(* ===== verification/Schema.v ===== *)
(** * Schema: the shape of a valid resume as a type system

    Section 3 of the spec describes the renderer's input as a mapping
    whose fields are all optional: scalars are text, [experiences],
    [education] and [projects] are sequences of records with named
    fields, [skills], [certifications], [languages], [hobbies] and
    [achievements] are sequences of text.  This file writes that
    description as types of JSON values ([ty]: text, list of, record
    with optional fields; a record is open, extra keys are allowed), the
    typing relation [has_type] between a [pyval] and a [ty], and a
    checker [type_check] that decides it.  [resume_ty] is the type of
    section 3.

    The theorem: every value of type [resume_ty] renders,
    [generate_resume_html] returns a document (C12).  The checker
    [type_check] is proved to decide [has_type]
    ([type_check_sound_complete]), so that a concrete input is shown to
    have the type by computation. *)

From Stdlib Require Import List Ascii String Bool Lia.
From S2P Require Import Prelude PyValue Renderer.
Import ListNotations.
Open Scope bool_scope.
Open Scope string_scope.
Open Scope py_scope.
Set Warnings "-register-all".

(** ** Types *)

Inductive ty : Type :=
| TStr
| TList (t : ty)
| TRecord (fields : list (string * ty)).

(** Induction that sees the types of a record's fields. *)
Section TyInd.
Variable P : ty -> Prop.
Hypothesis HStr : P TStr.
Hypothesis HList : forall t, P t -> P (TList t).
Hypothesis HRecord : forall fs, Forall (fun kt => P (snd kt)) fs -> P (TRecord fs).

Fixpoint ty_ind' (t : ty) : P t :=
  match t with
  | TStr => HStr
  | TList t' => HList t' (ty_ind' t')
  | TRecord fs =>
      HRecord fs ((fix go (fs : list (string * ty)) : Forall (fun kt => P (snd kt)) fs :=
                     match fs with
                     | [] => Forall_nil _
                     | (k, t') :: fs' =>
                         Forall_cons (P := fun kt => P (snd kt)) (k, t') (ty_ind' t') (go fs')
                     end) fs)
  end.
End TyInd.

(** A value has a type: a string is text; a list has [TList t] when
    each of its items has [t]; a dict has [TRecord fs] when each field
    of [fs] that the dict binds holds a value of the field's type. *)
Inductive has_type : pyval -> ty -> Prop :=
| HTStr (s : string) : has_type (VStr s) TStr
| HTList (l : list pyval) (t : ty) :
    (forall v, In v l -> has_type v t) -> has_type (VList l) (TList t)
| HTRecord (d : list (string * pyval)) (fs : list (string * ty)) :
    (forall k t v, In (k, t) fs -> dict_lookup d k = Some v -> has_type v t) ->
    has_type (VDict d) (TRecord fs).

Fixpoint type_check (t : ty) (v : pyval) {struct t} : bool :=
  match t, v with
  | TStr, VStr _ => true
  | TList t', VList l => forallb (type_check t') l
  | TRecord fs, VDict d =>
      (fix go (fs : list (string * ty)) : bool :=
         match fs with
         | [] => true
         | (k, t') :: fs' =>
             match dict_lookup d k with Some v' => type_check t' v' | None => true end && go fs'
         end) fs
  | _, _ => false
  end.

(** ** The resume of spec section 3 *)

Definition text_fields (ks : list string) : list (string * ty) := map (fun k => (k, TStr)) ks.

Definition experience_ty : ty :=
  TRecord (text_fields ["job_title"; "company"; "location"; "start_date"; "end_date"]
           ++ [("achievements", TList TStr)]).

Definition education_ty : ty :=
  TRecord (text_fields ["degree"; "institution"; "location"; "graduation_date"; "honors"]).

Definition project_ty : ty :=
  TRecord (text_fields ["title"; "description"; "technologies"; "role"]).

Definition resume_ty : ty :=
  TRecord (text_fields ["name"; "phone"; "email"; "linkedin"; "portfolio"; "address"; "summary"]
           ++ [("experiences", TList experience_ty); ("education", TList education_ty);
               ("skills", TList TStr); ("certifications", TList TStr);
               ("projects", TList project_ty); ("languages", TList TStr);
               ("hobbies", TList TStr)]).

(** ** The checker decides the relation *)

Lemma type_check_record (fs : list (string * ty)) (d : list (string * pyval)) :
  type_check (TRecord fs) (VDict d)
  = forallb (fun kt => match dict_lookup d (fst kt) with
                       | Some v => type_check (snd kt) v | None => true end) fs.
Proof. induction fs as [|[k t] fs IH]; simpl; [reflexivity|]; rewrite <- IH; reflexivity. Qed.

Lemma has_type_record_iff (fs : list (string * ty)) (d : list (string * pyval)) :
  Forall (fun kt => forall v, type_check (snd kt) v = true <-> has_type v (snd kt)) fs ->
  (forallb (fun kt => match dict_lookup d (fst kt) with
                      | Some v => type_check (snd kt) v | None => true end) fs = true
   <-> has_type (VDict d) (TRecord fs)).
Proof.
  intros IH; rewrite forallb_forall; split.
  - intros H; constructor; intros k t v Hin Hl.
    specialize (H _ Hin); simpl in H; rewrite Hl in H.
    rewrite Forall_forall in IH; apply (IH _ Hin), H.
  - intros Ht [k t] Hin; simpl; destruct (dict_lookup d k) as [v|] eqn:Hl; [|reflexivity].
    inversion Ht as [| |? ? Hf]; subst.
    rewrite Forall_forall in IH; apply (IH _ Hin); exact (Hf _ _ _ Hin Hl).
Qed.

Lemma type_check_sound_complete (t : ty) :
  forall v, type_check t v = true <-> has_type v t.
Proof.
  induction t as [| t IH | fs IH] using ty_ind'; intros v.
  - destruct v; simpl; split; intros H; try discriminate; try inversion H; constructor.
  - destruct v as [| | | |l|]; simpl; split; intros H; try discriminate; try inversion H.
    + constructor; intros v Hv; apply IH; rewrite forallb_forall in H; auto.
    + subst; apply forallb_forall; intros v Hv; apply IH; auto.
  - destruct v as [| | | | |d]; try (split; intros H; [discriminate | inversion H]).
    rewrite type_check_record; apply has_type_record_iff, IH.
Qed.

(** Reading a typed record's field. *)
Lemma has_type_field (d : list (string * pyval)) (fs : list (string * ty)) (k : string)
  (t : ty) (v : pyval) :
  has_type (VDict d) (TRecord fs) -> In (k, t) fs -> dict_lookup d k = Some v -> has_type v t.
Proof. intros Ht Hin Hl; inversion Ht as [| |? ? Hf]; subst; exact (Hf _ _ _ Hin Hl). Qed.

(** A field typed as a list of text passes [text_list_ok]. *)
Lemma text_list_ok_typed (d : list (string * pyval)) (fs : list (string * ty)) (k : string) :
  has_type (VDict d) (TRecord fs) -> In (k, TList TStr) fs -> text_list_ok d k = true.
Proof.
  intros Ht Hin; unfold text_list_ok; destruct (dict_lookup d k) as [v|] eqn:Hl; [|reflexivity].
  pose proof (has_type_field _ _ _ _ _ Ht Hin Hl) as Hv; inversion Hv as [|l ? Hl'|]; subst.
  apply forallb_forall; intros x Hx; specialize (Hl' _ Hx); inversion Hl'; reflexivity.
Qed.

Lemma achievements_typed (e : list (string * pyval)) :
  has_type (VDict e) experience_ty -> py_iterable (achievements_of e) = true.
Proof.
  intros Ht; unfold achievements_of; destruct (dict_lookup e "achievements") as [v|] eqn:Hl;
    [|reflexivity].
  assert (Hv : has_type v (TList TStr))
    by (apply (has_type_field _ _ "achievements" _ _ Ht); [simpl; tauto | exact Hl]).
  inversion Hv; reflexivity.
Qed.

Lemma experiences_typed (d : list (string * pyval)) :
  has_type (VDict d) resume_ty ->
  entries_ok d "experiences" (fun e => py_iterable (achievements_of e)) = true.
Proof.
  intros Ht; unfold entries_ok; destruct (dict_lookup d "experiences") as [v|] eqn:Hl;
    [|reflexivity].
  assert (Hv : has_type v (TList experience_ty))
    by (apply (has_type_field _ _ "experiences" _ _ Ht); [simpl; tauto | exact Hl]).
  destruct v; try reflexivity; inversion Hv as [|? ? Hi|]; subst.
  apply forallb_forall; intros [] Hx; try reflexivity; apply achievements_typed, Hi, Hx.
Qed.

Lemma render_ok_typed (data : pyval) : has_type data resume_ty -> render_ok data = true.
Proof.
  intros Ht; inversion Ht as [| |d ? _]; subst; simpl.
  rewrite experiences_typed by exact Ht.
  rewrite !(text_list_ok_typed d _ _ Ht) by (simpl; tauto); reflexivity.
Qed.

(** ** Theorems *)

(** C12: every input of the shape of spec section 3 renders:
    [generate_resume_html] returns a document, whatever fields are
    absent and whatever other keys the dict holds. *)
Theorem generate_resume_html_well_typed (data : pyval) :
  has_type data resume_ty -> exists html, generate_resume_html data = Ok html.
Proof.
  intros Ht; pose proof (is_ok_generate_resume_html data) as H.
  rewrite render_ok_typed in H by exact Ht.
  destruct (generate_resume_html data) as [html|]; [eauto | discriminate].
Qed.

Lemma generate_resume_html_well_typed_witness :
  exists html, generate_resume_html
    (VDict [("name", VStr "Ada"); ("skills", VList [VStr "Python"; VStr "Go"]);
            ("experiences", VList [VDict [("achievements", VList [VStr "Led team"])]]);
            ("extra", VBool true)]) = Ok html.
Proof.
  apply generate_resume_html_well_typed, type_check_sound_complete; vm_compute; reflexivity.
Defined.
________
Across all the entries, how many lines include "holds"? Answer with the number alone.

2